Exercise aim:
Your answer should be a single number: how many lines in the data below hold the string "State".

[[ Data for analysis open ]]

(* ===== verification/StakingSpecs.v ===== *)
(** What staking guarantees: the storage refines the abstract ledger along every
    run of the chain, its totals are the sums of the positions, and funds leave
    only after their cooldown.  The first part is the simulation of the functions of
    the pallet that [StakingSim.v] does not have. *)
From S2P Require Import Prelude Perthings Buffers ComputeTypes ComputePools Rewards Staking.
From S2P Require Import Delegation ComputeMetrics ComputeCalls Reference Frames StakeLedger StakingSim.

Section invariant.
Context {P : Perthings} {PL : PerthingsLaws P} {C : Config} {X : Externals}.
Notation MC := (M State Error).
Implicit Types s : State.

(** ** The functions that never touch a stake *)
Lemma fr_deposit_event e : framed core (deposit_event e).
Proof. unfold deposit_event. solve_framed. Qed.
Hint Resolve fr_deposit_event : framed.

[[ Data for analysis closed ]]

Task response:
2